Sin embargo, la calidad no parece ser infalible. Existen testimonios de experiencias negativas, como el de una clienta que recibió un corte de vacío de baja calidad, duro y con exceso de grasa. Esta inconsistencia es un factor de riesgo para el comensal. Si bien la balanza se inclina hacia las opiniones favorables sobre la comida, es importante saber que existe la posibilidad de no tener la mejor de las suertes en cada visita.
Más Allá de la Carne: Postres y Servicio
Un aspecto que recibe elogios casi unánimes son los postres. El budín de pan y el flan casero son calificados como excepcionales, consolidando la oferta de comida casera del establecimiento. Incluso el café ha sido mencionado por su buena calidad. Esto demuestra una atención al detalle en la totalidad del menú, más allá del plato principal.
El servicio es otro de los pilares de Paraiso Perdido. En múltiples reseñas se menciona a una empleada, Silvia, cuya atención amable, atenta y llena de buena energía transforma la experiencia de los clientes. Este trato cercano y personal es fundamental y a menudo es lo que fideliza a la clientela en este tipo de locales, convirtiendo una simple comida en una visita memorable.
Aspectos Prácticos: Precios y Medios de Pago
Paraiso Perdido se posiciona como una parrilla económica, un factor clave para muchas familias y grupos que buscan dónde comer asado sin gastar una fortuna. Un testimonio detalla un almuerzo para dos adultos y dos niños, incluyendo bebidas y postre, por un monto considerado accesible, lo que confirma su buena relación precio-calidad.

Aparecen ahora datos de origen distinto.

(* ===== verification/_CoqProject ===== *)
-Q . S2P
Prelude.v
Errors.v
FpCore.v
Fp.v
PoolTypes.v
RatesCurve.v
RatesScaling.v
RatesAccrual.v
PoolCache.v
PoolInterest.v
PoolOps.v
PoolSafety.v
PoolContract.v
PoolSolvency.v
ControllerTypes.v
Risk.v
LiqCurve.v
Payments.v
LiqMath.v
LiqTrim.v
LiqPlan.v
Sample.v
PoolView.v
Account.v
SpokeUsage.v
RiskParams.v
LiqProps.v
CoreProps.v
PoolProps.v
OracleMath.v
LpMath.v
AggState.v
AggEngine.v
AggContract.v
AggReference.v
AggResolve.v
AggRegistry.v
AggProps.v
XoxnoStore.v
XoxnoContract.v
XoxnoSteps.v
XoxnoReach.v
XoxnoProps.v
SwapProgram.v
SwapStore.v
SwapRouter.v
SwapSteps.v
SwapBacking.v
SwapProps.v
PoolMoves.v
PositionNft.v
CtlState.v
CtlContext.v
CtlBooks.v
CtlFlows.v
CtlLegs.v
CtlKeep.v
CtlSteps.v
CtlLiq.v
CtlLiqSteps.v
CtlStrategies.v
CtlStrategySteps.v
CtlConfig.v
CtlAdminSteps.v
CtlContract.v
GovOps.v
GovContract.v
GovReach.v
GovProps.v
CtlReach.v
CtlSample.v
CtlHealth.v
CtlViews.v
Defindex.v
CtlProps.v
KeeperKeys.v
Keeper.v
KeeperProps.v
Exporter.v
ExporterProps.v
Lemma zsum_nonneg {A} (f : A -> Z) l : Forall (fun x => 0 <= f x) l -> 0 <= zsum f l.
Proof. induction 1; simpl; lia. Qed.

Lemma zsum_insert {A} (f : A -> Z) l i x y :
  l !! i = Some x -> zsum f (<[i := y]> l) = zsum f l - f x + f y.
Proof.
  revert i. induction l as [|z l IH]; intros [|i] H; simpl in *; try done.
  - injection H as ->. lia.
  - rewrite (IH i H). lia.
Qed.

Lemma zsum_delete {A} (f : A -> Z) l i x :
  l !! i = Some x -> zsum f (delete i l) = zsum f l - f x.
Proof.
  revert i. induction l as [|z l IH]; intros [|i] H; simpl in *; try done.
  - injection H as ->. lia.
  - rewrite (IH i H). lia.
Qed.

(** The lemmas above as hints for the common side conditions. *)
Create HintDb fp discriminated.
#[export] Hint Resolve floor_div_nonneg ceil_div_nonneg half_up_div_nonneg : fp.
#[export] Hint Resolve floor_div_mono ceil_div_mono half_up_div_mono : fp.
#[export] Hint Resolve floor_le_half_up half_up_le_ceil : fp.
#[export] Hint Resolve Z.mul_nonneg_nonneg Z.add_nonneg_nonneg : fp.
#[export] Hint Extern 5 (_ < _) => lia : fp.
#[export] Hint Extern 5 (_ <= _) => lia : fp.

No obstante, surgen problemas importantes en el área de los pagos. Una de las críticas más severas apunta a una práctica comercial cuestionable: el recargo de un 5% por pagar con tarjeta de débito. Además, se menciona la entrega de una factura informal, descrita como una "boleta de almacén de los años 80". Estos detalles son cruciales para el potencial cliente. Es altamente recomendable llevar efectivo para evitar sorpresas desagradables y sobrecargos. Esta informalidad, si bien puede ser vista por algunos como parte del carácter rústico del lugar, es un punto negativo objetivo que afecta la transparencia y la confianza.
Veredicto Final
Parrilla Paraiso Perdido es un auténtico bodegón con todas sus luces y sombras. Es el lugar indicado para quien valora la comida abundante y sabrosa a precios razonables y disfruta de un servicio cálido y personalizado, por encima de la estética o las comodidades modernas. La calidad de su parrilla y sus postres caseros suelen ser excelentes, convirtiéndolo en una opción sólida entre los restaurantes en Ezeiza.
Por otro lado, los potenciales clientes deben estar preparados para un entorno con poco mantenimiento, la posibilidad de una experiencia culinaria inconsistente y, sobre todo, las complicaciones con los medios de pago. La recomendación es clara: si decides visitarlo, hazlo con efectivo en mano y con la mentalidad de disfrutar de una experiencia de parrilla de barrio tradicional, aceptando sus imperfecciones como parte del trato.